> [Your task]:
Word for word, restate the lines of the material below from its first line through the one containing "cluster _ => MCreateCluster cluster". Omit the rest.

Data extracts: Begin

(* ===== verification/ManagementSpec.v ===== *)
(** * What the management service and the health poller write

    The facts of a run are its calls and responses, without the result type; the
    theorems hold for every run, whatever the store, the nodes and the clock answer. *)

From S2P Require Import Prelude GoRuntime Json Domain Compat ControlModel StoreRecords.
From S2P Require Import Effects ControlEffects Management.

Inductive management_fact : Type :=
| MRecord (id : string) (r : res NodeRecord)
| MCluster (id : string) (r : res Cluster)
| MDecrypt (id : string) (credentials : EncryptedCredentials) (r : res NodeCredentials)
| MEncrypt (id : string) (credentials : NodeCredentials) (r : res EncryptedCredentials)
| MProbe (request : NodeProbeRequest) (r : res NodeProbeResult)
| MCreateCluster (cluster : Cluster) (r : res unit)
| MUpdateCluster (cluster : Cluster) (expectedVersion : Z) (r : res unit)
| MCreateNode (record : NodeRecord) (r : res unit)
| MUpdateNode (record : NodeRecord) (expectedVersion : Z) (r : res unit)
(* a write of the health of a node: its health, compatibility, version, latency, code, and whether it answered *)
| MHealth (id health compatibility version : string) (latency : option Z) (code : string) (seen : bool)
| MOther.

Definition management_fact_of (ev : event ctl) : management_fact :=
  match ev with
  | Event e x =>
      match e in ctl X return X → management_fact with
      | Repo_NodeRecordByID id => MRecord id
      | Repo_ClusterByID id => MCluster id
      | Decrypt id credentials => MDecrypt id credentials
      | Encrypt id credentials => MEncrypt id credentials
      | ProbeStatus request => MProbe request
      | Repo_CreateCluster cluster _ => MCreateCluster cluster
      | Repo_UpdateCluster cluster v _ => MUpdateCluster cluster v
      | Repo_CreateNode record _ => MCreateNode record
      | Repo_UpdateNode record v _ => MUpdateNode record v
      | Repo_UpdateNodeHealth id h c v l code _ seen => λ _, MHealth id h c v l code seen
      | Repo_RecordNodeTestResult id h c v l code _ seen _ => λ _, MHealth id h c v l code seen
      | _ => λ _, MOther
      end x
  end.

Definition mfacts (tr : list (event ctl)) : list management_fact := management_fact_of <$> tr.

Data extracts: End

> [Answer below]:
(* ===== verification/ManagementSpec.v ===== *)
(** * What the management service and the health poller write

    The facts of a run are its calls and responses, without the result type; the
    theorems hold for every run, whatever the store, the nodes and the clock answer. *)

From S2P Require Import Prelude GoRuntime Json Domain Compat ControlModel StoreRecords.
From S2P Require Import Effects ControlEffects Management.

Inductive management_fact : Type :=
| MRecord (id : string) (r : res NodeRecord)
| MCluster (id : string) (r : res Cluster)
| MDecrypt (id : string) (credentials : EncryptedCredentials) (r : res NodeCredentials)
| MEncrypt (id : string) (credentials : NodeCredentials) (r : res EncryptedCredentials)
| MProbe (request : NodeProbeRequest) (r : res NodeProbeResult)
| MCreateCluster (cluster : Cluster) (r : res unit)
| MUpdateCluster (cluster : Cluster) (expectedVersion : Z) (r : res unit)
| MCreateNode (record : NodeRecord) (r : res unit)
| MUpdateNode (record : NodeRecord) (expectedVersion : Z) (r : res unit)
(* a write of the health of a node: its health, compatibility, version, latency, code, and whether it answered *)
| MHealth (id health compatibility version : string) (latency : option Z) (code : string) (seen : bool)
| MOther.

Definition management_fact_of (ev : event ctl) : management_fact :=
  match ev with
  | Event e x =>
      match e in ctl X return X → management_fact with
      | Repo_NodeRecordByID id => MRecord id
      | Repo_ClusterByID id => MCluster id
      | Decrypt id credentials => MDecrypt id credentials
      | Encrypt id credentials => MEncrypt id credentials
      | ProbeStatus request => MProbe request
      | Repo_CreateCluster cluster _ => MCreateCluster cluster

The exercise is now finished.